▶ **Task**
Every line from the one with "Inductive BMS_Comparison : Type" to the one with "match result with BMS_SUBSET2", including those two, is to be copied exactly; all other lines of the entries below are left out.

▶ **Source records**
Notation bitmapword := Z (only parsing).
Definition Bitmapset : Type := option (list bitmapword).

(** [~w] on a word. *)
Definition word_not (w : bitmapword) : bitmapword := wrap32 (Z.lnot w).

Inductive BMS_Comparison : Type := BMS_EQUAL | BMS_SUBSET1 | BMS_SUBSET2 | BMS_DIFFERENT.

#[export] Instance BMS_eqdec : EqDecision BMS_Comparison.
Proof. solve_decision. Defined.

Fixpoint all_zero (l : list bitmapword) : bool :=
  match l with [] => true | w :: l => if negb (w =? 0)%Z then false else all_zero l end.

Definition bms_is_empty (a : Bitmapset) : bool :=
  match a with None => true | Some ws => all_zero ws end.

Fixpoint equal_words (shorter longer : list bitmapword) : bool :=
  match shorter, longer with
  | s :: shorter, l :: longer => if negb (s =? l)%Z then false else equal_words shorter longer
  | _, longer => all_zero longer
  end.

Definition bms_equal (a b : Bitmapset) : bool :=
  match a, b with
  | None, None => true
  | None, Some _ => bms_is_empty b
  | Some _, None => bms_is_empty a
  | Some x, Some y => if length x <=? length y then equal_words x y else equal_words y x
  end.

(** [a] has a member that [b] has not. *)
Definition extra1 (result : BMS_Comparison) : BMS_Comparison :=
  match result with BMS_SUBSET1 => BMS_DIFFERENT | _ => BMS_SUBSET2 end.

Definition extra2 (result : BMS_Comparison) : BMS_Comparison :=
  match result with BMS_SUBSET2 => BMS_DIFFERENT | _ => BMS_SUBSET1 end.

(** The extra words of the longer set. *)
Fixpoint compare_tail (extra : BMS_Comparison → BMS_Comparison) (l : list bitmapword) (result : BMS_Comparison)
  : BMS_Comparison :=
  match l with
  | [] => result
  | w :: l =>
      let result := if negb (w =? 0)%Z then extra result else result in
      if decide (result = BMS_DIFFERENT) then BMS_DIFFERENT else compare_tail extra l result
  end.

(** The common words, then the extra ones. *)
Fixpoint compare_words (a b : list bitmapword) (result : BMS_Comparison) : BMS_Comparison :=
  match a, b with
  | aword :: a, bword :: b =>
      let result := if negb (Z.land aword (word_not bword) =? 0)%Z then extra1 result else result in
      if decide (result = BMS_DIFFERENT) then BMS_DIFFERENT
      else
        let result := if negb (Z.land bword (word_not aword) =? 0)%Z then extra2 result else result in
        if decide (result = BMS_DIFFERENT) then BMS_DIFFERENT else compare_words a b result
  | a, [] => compare_tail extra1 a result
  | [], b => compare_tail extra2 b result
  end.

Definition bms_subset_compare (a b : Bitmapset) : BMS_Comparison :=
  match a, b with
  | None, None => BMS_EQUAL
  | None, Some _ => if bms_is_empty b then BMS_EQUAL else BMS_SUBSET1
  | Some _, None => if bms_is_empty a then BMS_EQUAL else BMS_SUBSET2
  | Some x, Some y => compare_words x y BMS_EQUAL
  end.

(** [rightmost_one_pos[x]]: sixteen rows that differ in their first entry. *)
Definition rightmost_one_pos : list nat :=
  let row (first : nat) := [first; 0; 1; 0; 2; 0; 1; 0; 3; 0; 1; 0; 2; 0; 1; 0] in
  concat (map row [0; 4; 5; 4; 6; 4; 5; 4; 7; 4; 5; 4; 6; 4; 5; 4]).

(** [while ((w & 255) == 0) { w >>= 8; result += 8; }] and the table. *)
Fixpoint word_first (fuel : nat) (w : bitmapword) (result : nat) : res nat :=
  if (Z.land w 255 =? 0)%Z then
    match fuel with
    | O => Err Fault_fuel
    | S fuel => word_first fuel (Z.shiftr w 8) (result + 8)
    end
  else p ← rd rightmost_one_pos (Z.to_nat (Z.land w 255)); Ok (result + p).

(** The words from [wordnum] on; [-2] when they have no member. *)
Fixpoint next_from (ws : list bitmapword) (wordnum : nat) (mask : bitmapword) : res Z :=
  match ws with
  | [] => Ok (-2)%Z
  | w :: ws =>
      let w := Z.land w mask in
      if negb (w =? 0)%Z then r ← word_first 4 w (wordnum * BITS_PER_BITMAPWORD); Ok (Z.of_nat r)
      else next_from ws (S wordnum) (word_not 0%Z)
  end.

(** [prevbit] must not be below [-1]. *)
Definition bms_next_member (a : Bitmapset) (prevbit : Z) : res Z :=
  match a with
  | None => Ok (-2)%Z
  | Some ws =>
      let p := Z.to_nat (prevbit + 1) in
      let mask := wrap32 (Z.shiftl (word_not 0%Z) (Z.of_nat (BITNUM p))) in
      next_from (drop (WORDNUM p) ws) (WORDNUM p) mask
  end.

(** ** The set a bitmap stands for *)
Definition words_ok (ws : list bitmapword) : Prop := Forall (fun w => 0 ≤ w < 2 ^ 32)%Z ws.
Definition bms_ok (a : Bitmapset) : Prop := match a with None => True | Some ws => words_ok ws end.

Definition wmem (ws : list bitmapword) (x : nat) : bool :=
  match ws !! WORDNUM x with Some w => Z.testbit w (Z.of_nat (BITNUM x)) | None => false end.

Definition mem (a : Bitmapset) (x : nat) : bool := match a with None => false | Some ws => wmem ws x end.

(** [a] is a subset of [b]. *)
Definition subset (a b : Bitmapset) : Prop := ∀ x, mem a x = true → mem b x = true.

(** *** Bits of a word *)
Lemma word_bits_eq (w w' : Z) :
  (0 ≤ w < 2 ^ 32)%Z → (0 ≤ w' < 2 ^ 32)%Z → (∀ b, b < 32 → Z.testbit w (Z.of_nat b) = Z.testbit w' (Z.of_nat b)) → w = w'.
Proof.
  intros Hw Hw' H. apply Z.bits_inj'. intros i Hi. destruct (decide (i < 32)%Z).
  - specialize (H (Z.to_nat i) ltac:(lia)). by rewrite Z2Nat.id in H by lia.
  - rewrite <- (Z.mod_small w (2 ^ 32)), <- (Z.mod_small w' (2 ^ 32)) by done. by rewrite !Z.mod_pow2_bits_high by lia.
Qed.

Lemma word_zero (w : Z) : (0 ≤ w < 2 ^ 32)%Z → (w =? 0)%Z = false → ∃ b, b < 32 ∧ Z.testbit w (Z.of_nat b) = true.
Proof.
  intros Hw Hz. destruct (existsb (fun b => Z.testbit w (Z.of_nat b)) (seq 0 32)) eqn:E.
  - apply existsb_exists in E as (b & Hb & E). apply in_seq in Hb. exists b. split; [lia | done].
  - exfalso. apply Z.eqb_neq in Hz. apply Hz, word_bits_eq; [done | lia|]. intros b Hb. rewrite Z.bits_0.
    apply not_true_iff_false. intros Ht. apply not_true_iff_false in E. apply E, existsb_exists. exists b. split; [apply in_seq; lia | done].
Qed.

▶ **Result**
Inductive BMS_Comparison : Type := BMS_EQUAL | BMS_SUBSET1 | BMS_SUBSET2 | BMS_DIFFERENT.

#[export] Instance BMS_eqdec : EqDecision BMS_Comparison.
Proof. solve_decision. Defined.

Fixpoint all_zero (l : list bitmapword) : bool :=
  match l with [] => true | w :: l => if negb (w =? 0)%Z then false else all_zero l end.

Definition bms_is_empty (a : Bitmapset) : bool :=
  match a with None => true | Some ws => all_zero ws end.

Fixpoint equal_words (shorter longer : list bitmapword) : bool :=
  match shorter, longer with
  | s :: shorter, l :: longer => if negb (s =? l)%Z then false else equal_words shorter longer
  | _, longer => all_zero longer
  end.

Definition bms_equal (a b : Bitmapset) : bool :=
  match a, b with
  | None, None => true
  | None, Some _ => bms_is_empty b
  | Some _, None => bms_is_empty a
  | Some x, Some y => if length x <=? length y then equal_words x y else equal_words y x
  end.

(** [a] has a member that [b] has not. *)
Definition extra1 (result : BMS_Comparison) : BMS_Comparison :=
  match result with BMS_SUBSET1 => BMS_DIFFERENT | _ => BMS_SUBSET2 end.

Definition extra2 (result : BMS_Comparison) : BMS_Comparison :=
  match result with BMS_SUBSET2 => BMS_DIFFERENT | _ => BMS_SUBSET1 end.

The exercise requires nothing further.